▸ **WORK TO BE COMPLETED**
From the records below, print exactly the lines starting at the one containing "Definition EventPriorityLow : string" and ending at the one containing "(** ** Service checks (service_check.go) *)", ends included, and nothing else.

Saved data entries
(* ===== verification/Payloads.v ===== *)
(** * Events, service checks and the splitting of payloads

    metrics/event.go, service_check.go, series.go, sketch_series.go: the data,
    and [SplitPayload] of the four payloads.  A division by zero crashes. *)

From S2P Require Import Prelude.
From S2P Require Import Runtime.
From S2P Require Import Float64.
From S2P Require Import Bytes.
From S2P Require Import Statsd.
From S2P Require Import Metrics.

#[local] Open Scope string_scope.

(** ** Events (event.go) *)

(** [EventPriority] and [EventAlertType] are strings. *)
Definition EventPriorityNormal : string := "normal".
Definition EventPriorityLow : string := "low".
Definition EventAlertTypeError : string := "error".
Definition EventAlertTypeWarning : string := "warning".
Definition EventAlertTypeInfo : string := "info".
Definition EventAlertTypeSuccess : string := "success".

Record Event := mkEvent {
  ev_Title : string;
  ev_Text : string;
  ev_Ts : Z;
  ev_Priority : string;
  ev_Host : string;
  ev_Tags : list string;
  ev_AlertType : string;
  ev_AggregationKey : string;
  ev_SourceTypeName : string;
  ev_EventType : string
}.

(** The text and the error. *)
Definition GetEventPriorityFromString (val : string) : string * bool :=
  if String.eqb val EventPriorityNormal then (EventPriorityNormal, true)
  else if String.eqb val EventPriorityLow then (EventPriorityLow, true)
  else ("", false).

Definition GetAlertTypeFromString (val : string) : string * bool :=
  if String.eqb val EventAlertTypeError then (EventAlertTypeError, true)
  else if String.eqb val EventAlertTypeWarning then (EventAlertTypeWarning, true)
  else if String.eqb val EventAlertTypeInfo then (EventAlertTypeInfo, true)
  else if String.eqb val EventAlertTypeSuccess then (EventAlertTypeSuccess, true)
  else (EventAlertTypeInfo, false).

Definition source_type (e : Event) : string :=
  if String.eqb (ev_SourceTypeName e) "" then "api" else ev_SourceTypeName e.

(** A list, distributed over the values of a key, in order. *)
Definition group_by {A} (key : A → string) (l : list A) : gmap string (list A) :=
  foldl (λ m x, <[key x := default [] (m !! key x) ++ [x]]> m)%list ∅ l.

Definition getEventsBySourceType (events : list Event) : gmap string (list Event) := group_by source_type events.

(** ** Service checks (service_check.go) *)

Inductive ServiceCheckStatus := ServiceCheckOK | ServiceCheckWarning | ServiceCheckCritical | ServiceCheckUnknown.

Definition status_code (s : ServiceCheckStatus) : Z :=
  match s with ServiceCheckOK => 0 | ServiceCheckWarning => 1 | ServiceCheckCritical => 2 | ServiceCheckUnknown => 3 end.

Definition GetServiceCheckStatus (val : Z) : ServiceCheckStatus * bool :=
  match val with
  | 0 => (ServiceCheckOK, true) | 1 => (ServiceCheckWarning, true)
  | 2 => (ServiceCheckCritical, true) | 3 => (ServiceCheckUnknown, true)
  | _ => (ServiceCheckUnknown, false)
  end.

Definition ServiceCheckStatus_String (s : ServiceCheckStatus) : string :=
  match s with
  | ServiceCheckOK => "OK" | ServiceCheckWarning => "WARNING"
  | ServiceCheckCritical => "CRITICAL" | ServiceCheckUnknown => "UNKNOWN"
  end.

Record ServiceCheck := mkServiceCheck {
  sc_CheckName : string;
  sc_Host : string;
  sc_Ts : Z;
  sc_Status : ServiceCheckStatus;
  sc_Message : string;
  sc_Tags : list string
}.

(** ** Splitting by position

    [Events.SplitPayload], [ServiceChecks.SplitPayload] and
    [SketchSeriesList.SplitPayload] have one body: [times] slices of the
    same size but the last. *)

Definition split_pieces {A} (l : list A) (times batchSize : nat) : list (list A) :=
  (λ i, let n := (i * batchSize)%nat in
        slice l n (if (i <? times - 1)%nat then n + batchSize else length l)%nat) <$> seq 0 times.

Definition split_evenly {A} (l : list A) (times : Z) : outcome (list (list A)) :=
  let times := if (Z.of_nat (length l) <? times)%Z then Z.of_nat (length l) else times in
  if (times <=? 0)%Z then Panics
  else Done (split_pieces l (Z.to_nat times) (length l / Z.to_nat times)).

Definition Events_SplitPayload (events : list Event) (times : Z) : outcome (list (list Event)) := split_evenly events times.
Definition ServiceChecks_SplitPayload (sc : list ServiceCheck) (times : Z) : outcome (list (list ServiceCheck)) :=
  split_evenly sc times.
Definition SketchSeriesList_SplitPayload {S} (sl : list S) (times : Z) : outcome (list (list S)) := split_evenly sl times.

(** ** Series (series.go) *)

Definition is_device (tag : string) : bool := HasPrefix tag "device:".
Definition hasDeviceTag (serie : Serie) : bool := existsb is_device (se_Tags serie).

Definition se_set_device (tags : list string) (device : string) (s : Serie) : Serie :=
  mkSerie (se_Name s) (se_Points s) tags (se_Host s) device (se_MType s) (se_Interval s) (se_SourceTypeName s)
    (se_ContextKey s) (se_NameSuffix s).

Fixpoint drop_chars (n : nat) (s : string) : string :=
  match n, s with S n, String _ r => drop_chars n r | _, _ => s end.

Definition populateDeviceField (serie : Serie) : Serie :=
  if negb (hasDeviceTag serie) then serie
  else
    let '(device, filteredTags) :=
      foldl (λ acc tag,
          let '(device, filteredTags) := acc in
          if is_device tag then (drop_chars 7 tag, filteredTags) else (device, filteredTags ++ [tag])%list)
        (se_Device serie, []) (se_Tags serie) in
    se_set_device filteredTags device serie.

(** The series of each name, in order. *)
Definition metricsPerName (series : list Serie) : gmap string (list Serie) := group_by se_Name series.

(** One name: a payload of its own, or packed with the current one. *)
Definition pack (nbSeriesPerPayload : Z) (acc : list (list Serie) * list Serie) (m : list Serie)
    : list (list Serie) * list Serie :=
  let '(payloads, current) := acc in
  let len := Z.of_nat (length m) in
  if (nbSeriesPerPayload <=? len)%Z then (payloads ++ [m], current)%list
  else if (Z.of_nat (length current) + len <? nbSeriesPerPayload)%Z then (payloads, current ++ m)%list
  else (payloads ++ [current], m)%list.

Definition Series_SplitPayload `{R : GoRuntime} (series : list Serie) (times : Z) : outcome (list (list Serie)) :=
  let m := metricsPerName series in
  if (size m =? 1)%nat then Fail
  else if (times =? 0)%Z then Panics
  else
    let nbSeriesPerPayload := Z.quot (Z.of_nat (length series)) times in
    let '(payloads, current) := foldl (pack nbSeriesPerPayload) ([], []) (range m).*2 in
    Done (if (length current =? 0)%nat then payloads else payloads ++ [current])%list.

(** * Splitting of payloads: theorems

    Every piece is a part of the payload, nothing is lost or doubled, and a
    metric is never divided between two pieces. *)

#[local] Close Scope string_scope.

(** ** Grouping *)

Section group_by.
Context {A : Type} (key : A → string).

Lemma group_by_snoc l x :
  group_by key (l ++ [x])%list = <[key x := default [] (group_by key l !! key x) ++ [x]]>%list (group_by key l).
Proof. unfold group_by. by rewrite foldl_app. Qed.

Lemma group_by_lookup l k :
  group_by key l !! k = match filter (λ x, key x = k) l with [] => None | g => Some g end.
Proof.
  induction l as [|x l IH] using rev_ind; [done|].
  rewrite group_by_snoc, filter_app. destruct (decide (key x = k)) as [<-|Hk].
  - rewrite lookup_insert_eq, IH. rewrite filter_cons_True by done.
    by destruct (filter _ l).
  - rewrite lookup_insert_ne by done. rewrite filter_cons_False by done. by rewrite app_nil_r, IH.
Qed.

▸ **TASK SOLUTION**
Definition EventPriorityLow : string := "low".
Definition EventAlertTypeError : string := "error".
Definition EventAlertTypeWarning : string := "warning".
Definition EventAlertTypeInfo : string := "info".
Definition EventAlertTypeSuccess : string := "success".

Record Event := mkEvent {
  ev_Title : string;
  ev_Text : string;
  ev_Ts : Z;
  ev_Priority : string;
  ev_Host : string;
  ev_Tags : list string;
  ev_AlertType : string;
  ev_AggregationKey : string;
  ev_SourceTypeName : string;
  ev_EventType : string
}.

(** The text and the error. *)
Definition GetEventPriorityFromString (val : string) : string * bool :=
  if String.eqb val EventPriorityNormal then (EventPriorityNormal, true)
  else if String.eqb val EventPriorityLow then (EventPriorityLow, true)
  else ("", false).

Definition GetAlertTypeFromString (val : string) : string * bool :=
  if String.eqb val EventAlertTypeError then (EventAlertTypeError, true)
  else if String.eqb val EventAlertTypeWarning then (EventAlertTypeWarning, true)
  else if String.eqb val EventAlertTypeInfo then (EventAlertTypeInfo, true)
  else if String.eqb val EventAlertTypeSuccess then (EventAlertTypeSuccess, true)
  else (EventAlertTypeInfo, false).

Definition source_type (e : Event) : string :=
  if String.eqb (ev_SourceTypeName e) "" then "api" else ev_SourceTypeName e.

(** A list, distributed over the values of a key, in order. *)
Definition group_by {A} (key : A → string) (l : list A) : gmap string (list A) :=
  foldl (λ m x, <[key x := default [] (m !! key x) ++ [x]]> m)%list ∅ l.

Definition getEventsBySourceType (events : list Event) : gmap string (list Event) := group_by source_type events.

(** ** Service checks (service_check.go) *)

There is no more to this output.